Dataset entries
*-*-*
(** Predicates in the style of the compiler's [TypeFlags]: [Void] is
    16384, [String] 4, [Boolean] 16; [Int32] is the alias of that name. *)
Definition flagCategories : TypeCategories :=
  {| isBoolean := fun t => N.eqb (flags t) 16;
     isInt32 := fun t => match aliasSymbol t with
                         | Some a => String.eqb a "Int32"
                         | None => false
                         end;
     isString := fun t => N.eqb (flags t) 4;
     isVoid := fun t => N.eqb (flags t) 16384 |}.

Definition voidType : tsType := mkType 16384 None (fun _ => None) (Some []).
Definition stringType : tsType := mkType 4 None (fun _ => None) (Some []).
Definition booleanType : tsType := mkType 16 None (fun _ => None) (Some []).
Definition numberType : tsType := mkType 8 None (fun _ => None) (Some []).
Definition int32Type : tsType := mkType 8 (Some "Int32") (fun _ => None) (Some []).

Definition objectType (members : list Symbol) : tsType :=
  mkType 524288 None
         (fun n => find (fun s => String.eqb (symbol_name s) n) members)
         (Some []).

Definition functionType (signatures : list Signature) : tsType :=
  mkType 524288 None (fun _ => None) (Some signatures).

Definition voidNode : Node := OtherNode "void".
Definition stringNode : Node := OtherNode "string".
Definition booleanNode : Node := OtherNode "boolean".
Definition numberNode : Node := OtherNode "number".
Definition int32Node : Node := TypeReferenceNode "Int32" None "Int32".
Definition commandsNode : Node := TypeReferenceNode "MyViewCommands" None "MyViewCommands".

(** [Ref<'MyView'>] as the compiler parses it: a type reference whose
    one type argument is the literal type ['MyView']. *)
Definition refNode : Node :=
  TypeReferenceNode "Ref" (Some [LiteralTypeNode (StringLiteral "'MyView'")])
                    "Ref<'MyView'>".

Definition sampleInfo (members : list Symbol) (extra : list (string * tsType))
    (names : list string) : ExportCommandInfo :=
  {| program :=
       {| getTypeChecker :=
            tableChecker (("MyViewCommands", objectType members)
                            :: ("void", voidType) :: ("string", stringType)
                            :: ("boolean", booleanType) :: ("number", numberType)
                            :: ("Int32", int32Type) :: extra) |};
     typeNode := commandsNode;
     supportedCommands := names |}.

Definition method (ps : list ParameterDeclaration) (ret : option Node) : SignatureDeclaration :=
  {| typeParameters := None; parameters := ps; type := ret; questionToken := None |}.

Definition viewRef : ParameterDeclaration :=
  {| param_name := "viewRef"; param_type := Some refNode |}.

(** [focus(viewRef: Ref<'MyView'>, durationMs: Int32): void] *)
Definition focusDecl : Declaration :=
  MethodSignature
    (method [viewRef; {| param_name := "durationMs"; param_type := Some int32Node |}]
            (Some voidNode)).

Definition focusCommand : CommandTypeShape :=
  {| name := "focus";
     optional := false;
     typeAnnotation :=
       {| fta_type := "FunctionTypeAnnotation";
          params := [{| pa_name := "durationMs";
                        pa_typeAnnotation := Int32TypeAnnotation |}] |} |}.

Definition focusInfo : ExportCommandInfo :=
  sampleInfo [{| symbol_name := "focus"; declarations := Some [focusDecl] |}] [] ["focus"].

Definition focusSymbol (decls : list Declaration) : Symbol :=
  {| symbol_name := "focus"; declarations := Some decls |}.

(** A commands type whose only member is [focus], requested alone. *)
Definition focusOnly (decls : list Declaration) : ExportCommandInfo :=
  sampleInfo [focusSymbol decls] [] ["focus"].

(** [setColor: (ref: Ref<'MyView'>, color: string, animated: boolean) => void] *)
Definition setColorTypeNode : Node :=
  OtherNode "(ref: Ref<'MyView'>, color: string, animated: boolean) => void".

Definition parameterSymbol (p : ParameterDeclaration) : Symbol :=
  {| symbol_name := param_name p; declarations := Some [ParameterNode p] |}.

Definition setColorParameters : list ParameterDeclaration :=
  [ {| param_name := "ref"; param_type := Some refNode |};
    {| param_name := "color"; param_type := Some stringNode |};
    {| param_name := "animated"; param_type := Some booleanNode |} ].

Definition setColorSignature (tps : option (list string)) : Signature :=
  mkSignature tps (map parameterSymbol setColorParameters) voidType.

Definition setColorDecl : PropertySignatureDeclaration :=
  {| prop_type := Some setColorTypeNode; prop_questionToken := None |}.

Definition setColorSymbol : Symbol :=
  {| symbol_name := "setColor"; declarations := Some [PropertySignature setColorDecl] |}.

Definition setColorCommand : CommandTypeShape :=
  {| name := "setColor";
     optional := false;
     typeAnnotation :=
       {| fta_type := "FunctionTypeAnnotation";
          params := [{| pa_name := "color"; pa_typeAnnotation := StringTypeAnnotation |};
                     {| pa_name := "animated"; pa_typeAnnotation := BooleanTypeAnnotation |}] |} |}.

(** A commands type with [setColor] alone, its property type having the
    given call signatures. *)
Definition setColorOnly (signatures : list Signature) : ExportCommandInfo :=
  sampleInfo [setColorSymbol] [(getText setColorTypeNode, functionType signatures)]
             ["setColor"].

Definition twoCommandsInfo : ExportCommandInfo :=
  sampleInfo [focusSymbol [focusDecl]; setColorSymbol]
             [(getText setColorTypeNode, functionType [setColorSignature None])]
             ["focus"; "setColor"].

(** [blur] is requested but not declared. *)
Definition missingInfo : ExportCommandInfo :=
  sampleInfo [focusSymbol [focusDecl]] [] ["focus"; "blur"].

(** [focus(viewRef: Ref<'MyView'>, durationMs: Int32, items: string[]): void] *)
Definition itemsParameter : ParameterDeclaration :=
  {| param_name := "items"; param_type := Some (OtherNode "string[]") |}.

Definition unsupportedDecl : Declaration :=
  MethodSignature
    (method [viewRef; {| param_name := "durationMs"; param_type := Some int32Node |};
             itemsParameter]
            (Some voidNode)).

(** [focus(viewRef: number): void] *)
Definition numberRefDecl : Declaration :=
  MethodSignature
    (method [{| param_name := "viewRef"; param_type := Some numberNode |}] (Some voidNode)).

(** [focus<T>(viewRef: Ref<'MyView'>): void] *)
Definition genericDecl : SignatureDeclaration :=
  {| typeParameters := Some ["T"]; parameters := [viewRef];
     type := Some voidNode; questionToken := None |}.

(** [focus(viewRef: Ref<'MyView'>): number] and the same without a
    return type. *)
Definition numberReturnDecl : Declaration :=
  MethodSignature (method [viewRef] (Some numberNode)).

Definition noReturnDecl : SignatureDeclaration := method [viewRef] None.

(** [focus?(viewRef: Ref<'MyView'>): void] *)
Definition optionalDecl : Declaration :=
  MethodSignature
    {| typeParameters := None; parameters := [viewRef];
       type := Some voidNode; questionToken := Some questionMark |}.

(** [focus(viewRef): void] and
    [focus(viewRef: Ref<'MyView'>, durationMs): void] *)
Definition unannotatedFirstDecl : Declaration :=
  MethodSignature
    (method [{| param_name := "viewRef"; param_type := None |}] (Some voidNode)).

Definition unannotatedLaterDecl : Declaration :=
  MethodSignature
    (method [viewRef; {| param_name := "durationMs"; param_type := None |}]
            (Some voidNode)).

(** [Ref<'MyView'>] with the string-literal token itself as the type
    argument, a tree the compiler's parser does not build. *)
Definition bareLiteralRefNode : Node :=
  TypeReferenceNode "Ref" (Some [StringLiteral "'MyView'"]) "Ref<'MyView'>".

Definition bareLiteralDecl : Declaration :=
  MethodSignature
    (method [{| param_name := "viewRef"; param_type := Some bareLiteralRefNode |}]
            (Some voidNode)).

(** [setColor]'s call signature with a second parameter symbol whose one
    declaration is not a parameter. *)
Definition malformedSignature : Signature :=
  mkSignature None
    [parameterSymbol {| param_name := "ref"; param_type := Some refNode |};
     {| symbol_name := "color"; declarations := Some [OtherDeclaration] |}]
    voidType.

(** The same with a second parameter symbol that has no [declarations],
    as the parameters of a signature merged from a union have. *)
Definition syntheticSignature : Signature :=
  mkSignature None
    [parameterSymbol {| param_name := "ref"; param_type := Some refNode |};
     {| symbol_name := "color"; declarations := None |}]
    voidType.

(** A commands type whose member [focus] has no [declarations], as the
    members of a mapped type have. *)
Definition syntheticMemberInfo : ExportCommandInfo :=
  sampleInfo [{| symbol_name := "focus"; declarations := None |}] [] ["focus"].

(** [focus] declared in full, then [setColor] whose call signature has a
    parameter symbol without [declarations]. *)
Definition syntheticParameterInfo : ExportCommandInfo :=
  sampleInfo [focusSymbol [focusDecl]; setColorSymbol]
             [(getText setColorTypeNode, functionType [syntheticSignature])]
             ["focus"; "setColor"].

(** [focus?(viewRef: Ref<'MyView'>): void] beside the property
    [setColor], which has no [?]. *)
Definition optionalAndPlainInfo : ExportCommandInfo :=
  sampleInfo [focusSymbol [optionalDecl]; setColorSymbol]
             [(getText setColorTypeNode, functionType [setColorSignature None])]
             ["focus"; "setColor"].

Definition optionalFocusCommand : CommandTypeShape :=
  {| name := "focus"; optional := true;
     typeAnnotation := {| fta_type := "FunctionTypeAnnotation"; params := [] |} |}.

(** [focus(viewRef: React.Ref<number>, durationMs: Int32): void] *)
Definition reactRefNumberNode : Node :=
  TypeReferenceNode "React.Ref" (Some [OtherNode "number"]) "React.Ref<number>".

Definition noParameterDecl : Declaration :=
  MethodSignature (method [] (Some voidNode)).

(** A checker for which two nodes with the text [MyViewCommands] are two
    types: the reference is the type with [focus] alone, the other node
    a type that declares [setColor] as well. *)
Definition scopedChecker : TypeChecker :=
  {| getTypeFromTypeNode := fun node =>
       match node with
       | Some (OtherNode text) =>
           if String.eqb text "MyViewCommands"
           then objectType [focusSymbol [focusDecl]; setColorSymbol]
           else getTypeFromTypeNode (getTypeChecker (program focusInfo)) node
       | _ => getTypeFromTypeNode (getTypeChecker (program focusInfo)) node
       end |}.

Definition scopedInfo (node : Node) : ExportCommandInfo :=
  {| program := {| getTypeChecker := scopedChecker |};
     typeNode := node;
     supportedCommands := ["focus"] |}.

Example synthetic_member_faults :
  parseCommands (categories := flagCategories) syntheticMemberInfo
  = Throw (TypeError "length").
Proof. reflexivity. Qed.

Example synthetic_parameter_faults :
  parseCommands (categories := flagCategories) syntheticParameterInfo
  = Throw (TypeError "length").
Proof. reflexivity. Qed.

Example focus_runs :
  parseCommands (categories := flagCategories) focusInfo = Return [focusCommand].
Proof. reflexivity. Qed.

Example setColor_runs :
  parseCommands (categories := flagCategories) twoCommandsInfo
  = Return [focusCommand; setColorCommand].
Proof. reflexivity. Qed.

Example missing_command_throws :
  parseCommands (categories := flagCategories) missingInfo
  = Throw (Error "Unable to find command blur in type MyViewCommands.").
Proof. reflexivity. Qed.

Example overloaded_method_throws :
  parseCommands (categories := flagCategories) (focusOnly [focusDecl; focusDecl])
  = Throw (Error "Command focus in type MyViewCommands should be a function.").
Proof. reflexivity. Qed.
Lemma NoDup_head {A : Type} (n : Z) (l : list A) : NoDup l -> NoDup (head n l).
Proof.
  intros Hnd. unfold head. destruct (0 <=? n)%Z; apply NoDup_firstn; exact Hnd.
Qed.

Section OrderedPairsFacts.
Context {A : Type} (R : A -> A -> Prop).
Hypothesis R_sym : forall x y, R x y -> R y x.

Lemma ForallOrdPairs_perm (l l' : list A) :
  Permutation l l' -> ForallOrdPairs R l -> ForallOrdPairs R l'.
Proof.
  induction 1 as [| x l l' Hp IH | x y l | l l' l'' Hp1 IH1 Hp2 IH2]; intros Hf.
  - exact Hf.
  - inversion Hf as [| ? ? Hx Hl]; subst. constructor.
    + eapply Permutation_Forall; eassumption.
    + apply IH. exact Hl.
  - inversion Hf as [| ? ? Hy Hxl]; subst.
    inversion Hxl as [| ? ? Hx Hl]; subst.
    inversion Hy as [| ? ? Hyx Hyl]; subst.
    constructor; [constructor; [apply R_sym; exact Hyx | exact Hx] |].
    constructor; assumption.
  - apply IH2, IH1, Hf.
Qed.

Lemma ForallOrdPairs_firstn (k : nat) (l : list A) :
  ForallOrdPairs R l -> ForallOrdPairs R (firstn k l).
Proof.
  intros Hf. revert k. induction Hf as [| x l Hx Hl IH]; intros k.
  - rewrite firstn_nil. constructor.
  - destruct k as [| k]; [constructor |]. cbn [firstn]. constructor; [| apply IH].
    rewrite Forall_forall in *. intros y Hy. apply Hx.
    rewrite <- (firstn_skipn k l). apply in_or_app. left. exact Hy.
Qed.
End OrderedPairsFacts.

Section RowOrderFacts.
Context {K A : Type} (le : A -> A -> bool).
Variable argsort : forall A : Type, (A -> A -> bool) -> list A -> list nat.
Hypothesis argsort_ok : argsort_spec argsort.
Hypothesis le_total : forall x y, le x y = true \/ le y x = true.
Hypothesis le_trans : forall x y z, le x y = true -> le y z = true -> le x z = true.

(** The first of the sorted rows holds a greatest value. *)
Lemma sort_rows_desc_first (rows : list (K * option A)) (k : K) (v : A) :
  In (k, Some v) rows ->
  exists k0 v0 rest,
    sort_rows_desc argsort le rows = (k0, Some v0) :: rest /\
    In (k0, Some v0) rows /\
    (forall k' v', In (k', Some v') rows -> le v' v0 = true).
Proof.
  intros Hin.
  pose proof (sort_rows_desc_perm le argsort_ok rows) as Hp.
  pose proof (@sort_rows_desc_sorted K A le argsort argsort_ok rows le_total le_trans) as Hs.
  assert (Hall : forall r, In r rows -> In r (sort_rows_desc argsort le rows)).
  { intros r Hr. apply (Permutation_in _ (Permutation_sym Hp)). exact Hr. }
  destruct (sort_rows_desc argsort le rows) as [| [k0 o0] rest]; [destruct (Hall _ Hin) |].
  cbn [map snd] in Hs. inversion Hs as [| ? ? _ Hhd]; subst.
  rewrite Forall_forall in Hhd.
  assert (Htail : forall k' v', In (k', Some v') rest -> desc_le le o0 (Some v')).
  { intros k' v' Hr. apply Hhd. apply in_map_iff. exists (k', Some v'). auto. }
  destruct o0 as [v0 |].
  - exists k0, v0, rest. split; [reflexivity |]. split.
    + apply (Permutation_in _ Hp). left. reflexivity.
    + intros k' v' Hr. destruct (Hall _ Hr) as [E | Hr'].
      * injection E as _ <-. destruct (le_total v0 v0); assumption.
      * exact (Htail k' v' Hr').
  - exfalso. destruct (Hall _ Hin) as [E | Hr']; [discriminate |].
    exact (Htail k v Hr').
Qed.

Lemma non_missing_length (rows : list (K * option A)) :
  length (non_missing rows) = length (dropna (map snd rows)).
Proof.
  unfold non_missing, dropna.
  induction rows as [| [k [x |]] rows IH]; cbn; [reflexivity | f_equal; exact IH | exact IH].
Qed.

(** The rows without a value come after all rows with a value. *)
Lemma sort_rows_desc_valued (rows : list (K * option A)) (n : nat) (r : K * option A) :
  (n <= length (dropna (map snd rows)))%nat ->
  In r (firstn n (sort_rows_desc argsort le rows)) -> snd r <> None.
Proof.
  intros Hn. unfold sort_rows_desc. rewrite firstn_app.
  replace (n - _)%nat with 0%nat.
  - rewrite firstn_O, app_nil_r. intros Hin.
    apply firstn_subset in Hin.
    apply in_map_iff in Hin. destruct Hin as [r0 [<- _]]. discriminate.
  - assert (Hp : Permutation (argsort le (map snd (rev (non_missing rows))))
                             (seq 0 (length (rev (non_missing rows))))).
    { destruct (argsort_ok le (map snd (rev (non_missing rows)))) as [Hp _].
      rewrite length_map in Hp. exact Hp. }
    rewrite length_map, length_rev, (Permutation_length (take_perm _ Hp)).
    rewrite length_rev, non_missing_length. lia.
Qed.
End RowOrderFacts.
*-*-*
EXERCISE REQUIREMENTS → Of the entries above, repeat exactly the lines between the line with "return type. *)" and the line with "Definition bareLiteralRefNode : Node", inclusive, and no others.

ANSWER TO THIS TASK →
    return type. *)
Definition numberReturnDecl : Declaration :=
  MethodSignature (method [viewRef] (Some numberNode)).

Definition noReturnDecl : SignatureDeclaration := method [viewRef] None.

(** [focus?(viewRef: Ref<'MyView'>): void] *)
Definition optionalDecl : Declaration :=
  MethodSignature
    {| typeParameters := None; parameters := [viewRef];
       type := Some voidNode; questionToken := Some questionMark |}.

(** [focus(viewRef): void] and
    [focus(viewRef: Ref<'MyView'>, durationMs): void] *)
Definition unannotatedFirstDecl : Declaration :=
  MethodSignature
    (method [{| param_name := "viewRef"; param_type := None |}] (Some voidNode)).

Definition unannotatedLaterDecl : Declaration :=
  MethodSignature
    (method [viewRef; {| param_name := "durationMs"; param_type := None |}]
            (Some voidNode)).

(** [Ref<'MyView'>] with the string-literal token itself as the type
    argument, a tree the compiler's parser does not build. *)
Definition bareLiteralRefNode : Node :=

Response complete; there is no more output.